Editing. I have always avoided this bogey. Up until recently, editing has filled me with a feeling of doom. Tedious old doom. I suppose I’ve always seen myself as a pioneer. Someone who likes to break new ground and then move on. But since my collection of micro fictions was accepted by my lovely publisher, my view has changed.
My editorial schedule with Unsolicited Press in Oregon spans 18 months. Structured. Dates. Deadlines. And really good communication.  I am currently at the deadline for the copyedit stage.
I look at the manuscript with the professional markups and suggestions and my mouth waters as I imagine a school teacher with a big fat red pen might. It’s a brand new feeling for me. Exciting even. 
Cutting must be done. And I do it with an eagerness that surprises me.
The process makes me think of a sculptor armed with chisels and hatchets before a block of marble straight from the mountain. With beautiful veins running through. A sculptor knows that whatever is carved away makes no difference to the beauty of the stone. That whatever was there to begin with, will still be there. The mountains, the life-giving veins.
And I feel that is the case with my book, ‘While the Kettle Boils, micro fiction’. There are 150 stories in the book written, more or less, weekly from 2016 to 2019. They are being published in the order they were written and, as I read through, I follow my editor’s advice and chop out too may occurrences of certain words — ’so’, for example, I see how I have improved over those three years as the further through the book we go, the fewer edits are required.

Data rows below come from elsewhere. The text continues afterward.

(* ===== verification/Intake.v ===== *)
(** * Intake: [src/src/intake.rs], the transactional command handlers *)

From S2P Require Import Prelude External Store Tx Subscriptions Runs Reports Inbox.

Definition SUBSCRIPTION_SUBJECT : string := "channel_digest.subscription.set_requested.v1".
Definition RUN_SUBJECT : string := "channel_digest.run.requested.v1".

Module IntakeError.
Inductive t := Invalid | Storage.
(** [From<ReportError>] *)
Definition from (e : ReportError.t) : t :=
  match e with ReportError.Invalid => Invalid | ReportError.Storage => Storage end.
End IntakeError.

Module CommandKind.
Inductive t := Subscription | Run.
Definition subject (k : t) : string :=
  match k with Subscription => SUBSCRIPTION_SUBJECT | Run => RUN_SUBJECT end.
End CommandKind.

Module RejectionReason.
Inductive t := SubscriptionLimit | CommandInvalid.
Definition class (r : t) : string :=
  match r with SubscriptionLimit => "subscription_limit" | CommandInvalid => "command_invalid" end.
Definition code (r : t) : string :=
  match r with
  | SubscriptionLimit => "channel_digest.subscription_limit_reached"
  | CommandInvalid => "channel_digest.command_invalid"
  end.
Definition message (r : t) : string :=
  match r with
  | SubscriptionLimit => "At most 20 channels can be active at the same time."
  | CommandInvalid => "The command was rejected because it is not valid."
  end.
End RejectionReason.

Record rejection := Rejection {
  rej_message_id : uuid;
  rej_subject : string;
  rej_semantic_key : string;
  rej_payload_sha256 : string;
  rej_operation : uuid;
  rej_owner : uuid;
  rej_reason : RejectionReason.t }.

(** What the first transaction of a handler decided. *)
Inductive decision := Settled (o : IntakeOutcome.t) | Refuse (r : RejectionReason.t).

Section Intake.
Context `{External}.

Definition report_storage {A} (m : M ReportError.t A) : M IntakeError.t A := on_err IntakeError.from m.

Definition command_ref (message_id : uuid) : string := ("command:" +:+ uuid_text message_id)%string.

(** [CommandIntake::reject] *)
Definition reject (r : rejection) : M IntakeError.t IntakeOutcome.t :=
  transact IntakeError.Storage (
    inserted ← sql IntakeError.Storage (λ now d,
      insert_inbox (rej_message_id r)
        (InboxRow (rej_subject r) (rej_semantic_key r) (rej_payload_sha256 r) InboxState.Failed now
           (Some now) (Some (RejectionReason.class (rej_reason r)))) d);
    if negb inserted then mret (Rollback IntakeOutcome.Replayed)
    else
      row ← report_storage (lift (report_new (rej_operation r) (rej_owner r) OperationStatus.Failed
                                    "rejected"));
      row ← report_storage (lift (with_error (caused_by row (command_ref (rej_message_id r)))
              (RejectionReason.code (rej_reason r)) (RejectionReason.message (rej_reason r)) false));
      _ ← report_storage (enqueue row);
      mret (Commit IntakeOutcome.Applied)).

Definition finish (r : RejectionReason.t → rejection) (s : decision)
    : M IntakeError.t IntakeOutcome.t :=
  match s with Settled o => mret o | Refuse reason => reject (r reason) end.

(** The rejection of a subscription command that was read. *)
Definition subscription_rejection (message_id : uuid) (payload : string)
    (command : subscription_command) (reason : RejectionReason.t) : rejection :=
  Rejection message_id SUBSCRIPTION_SUBJECT (sc_idempotency_key command) (sha256_digest_hex payload)
    (sc_operation command) (tenant_user (sc_owner command)) reason.

(** The transaction of [accept_subscription]. *)
Definition decide_subscription (message_id : uuid) (payload : string)
    (command : subscription_command) : M IntakeError.t decision :=
  let owner := tenant_user (sc_owner command) in
  let semantic_key := sc_idempotency_key command in
  let payload_sha256 := sha256_digest_hex payload in
    transact IntakeError.Storage (
      inserted ← sql IntakeError.Storage
        (claim message_id SUBSCRIPTION_SUBJECT semantic_key payload_sha256);
      if negb inserted then mret (Rollback (Settled IntakeOutcome.Replayed))
      else
        subscription_id ← now_v7;
        channel_id ← now_v7;
        applied ← try_sql (λ now, set_subscription subscription_id channel_id owner
                     (sc_username command) (sc_active command) now now);
        match applied with
        | Err error =>
            if negb (is_limit_error error) then fail IntakeError.Storage
            else mret (Rollback (Refuse RejectionReason.SubscriptionLimit))
        | Ok _ =>
            row ← report_storage (lift (report_new (sc_operation command) owner
                                          OperationStatus.Succeeded "applied"));
            _ ← report_storage (enqueue (caused_by row (command_ref message_id)));
            _ ← sql IntakeError.Storage (complete_inbox message_id);
            mret (Commit (Settled IntakeOutcome.Applied))
        end).

(** [CommandIntake::accept_subscription] *)
Definition accept_subscription (message_id : uuid) (payload : string)
    : M IntakeError.t IntakeOutcome.t :=
  command ← lift (ok_or IntakeError.Invalid (decode_subscription_set payload));
  let rejected := subscription_rejection message_id payload command in
  if negb (validate_subscription_set command) then reject (rejected RejectionReason.CommandInvalid)
  else
    decided ← decide_subscription message_id payload command;
    finish rejected decided.

(** [CommandIntake::reject_unreadable]; the envelope payload is a JSON object. *)
Definition reject_unreadable (message_id : uuid) (kind : CommandKind.t) (tenant : string) (payload : json)
    : M IntakeError.t IntakeOutcome.t :=
  operation ← lift (ok_or IntakeError.Invalid (json_get "operation_id" payload ≫= operation_id_of_value));
  owner ← lift (ok_or IntakeError.Invalid (json_get "owner" payload ≫= tenant_of_value));
  if negb (bool_decide (owner = tenant)) then fail IntakeError.Invalid
  else
    bytes ← lift (ok_or IntakeError.Invalid (json_to_vec payload));
    reject (Rejection message_id (CommandKind.subject kind)
      ("invalid:" +:+ uuid_text message_id)%string (sha256_digest_hex bytes) operation
      (tenant_user owner) RejectionReason.CommandInvalid).

(** The rejection of a run command that was read. *)
Definition run_rejection (message_id : uuid) (payload : string) (command : run_command)
    (reason : RejectionReason.t) : rejection :=
  Rejection message_id RUN_SUBJECT (rc_idempotency_key command) (sha256_digest_hex payload)
    (rc_operation command) (tenant_user (rc_owner command)) reason.

(** The transaction of [accept_run]. *)
Definition decide_run (message_id : uuid) (payload : string) (command : run_command)
    : M IntakeError.t decision :=
  let owner := tenant_user (rc_owner command) in
  let semantic_key := rc_idempotency_key command in
  let payload_sha256 := sha256_digest_hex payload in
    let on_demand := rc_on_demand command in
    transact IntakeError.Storage (
      inserted ← sql IntakeError.Storage (claim message_id RUN_SUBJECT semantic_key payload_sha256);
      if negb inserted then mret (Rollback (Settled IntakeOutcome.Replayed))
      else
        let run_id := rc_run command in
        selected ← sql IntakeError.Storage
          (with_cast (wire_text (rc_start_at command)) (λ start,
           with_cast (wire_text (rc_end_at command)) (λ end_,
             create_digest_run run_id owner (rc_operation command)
               (if on_demand then RunTrigger.OnDemand else RunTrigger.Scheduled)
               semantic_key start end_)));
        if negb (bool_decide (selected = run_id))
        then mret (Rollback (Refuse RejectionReason.CommandInvalid))
        else
          _ ← sql IntakeError.Storage (update_runs
                (λ k r, bool_decide (k = run_id) && bool_decide (run_owner r = owner))
                (set_language (rc_language command)));
          _ ← (if on_demand : bool then
                 row ← report_storage (lift (report_new (rc_operation command) owner
                                               OperationStatus.Queued "awaiting_acquisition"));
                 report_storage (enqueue (caused_by row (command_ref message_id)))
               else mret tt);
          _ ← sql IntakeError.Storage (complete_inbox message_id);
          mret (Commit (Settled IntakeOutcome.Applied))).

(** [CommandIntake::accept_run] *)
Definition accept_run (message_id : uuid) (payload : string)
    : M IntakeError.t IntakeOutcome.t :=
  command ← lift (ok_or IntakeError.Invalid (decode_run_requested payload));
  let invalid := run_rejection message_id payload command in
  if negb (validate_run_requested command) then reject (invalid RejectionReason.CommandInvalid)
  else
    decided ← decide_run message_id payload command;
    finish invalid decided.
End Intake.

Members of my wonderful writing group, Writers Abroad, had already worked their magic on the manuscript before it was ever sent to the publisher, and they know how many oopsies etc. there were then. Writers Abroad is the village that helped raise this book to its feet. Now, with Unsolicited Press, it is getting it to walk forward.
And that is the joy of this editing process. Working with good and talented people who are generous with their time and gracious with their help. For me it is like a treasure hunt now, my loot bag is the markup app, and the further we go, the fewer things drop in the bag.

While the Kettle Boils will be launched in the spring of 2021. I’ve now signed a second contract with Unsolicited Press to publish my collected poems, Of Daisies and Dead Violins, in late 2021. The editorial schedule for the poetry book is already underway and what a joy that is too.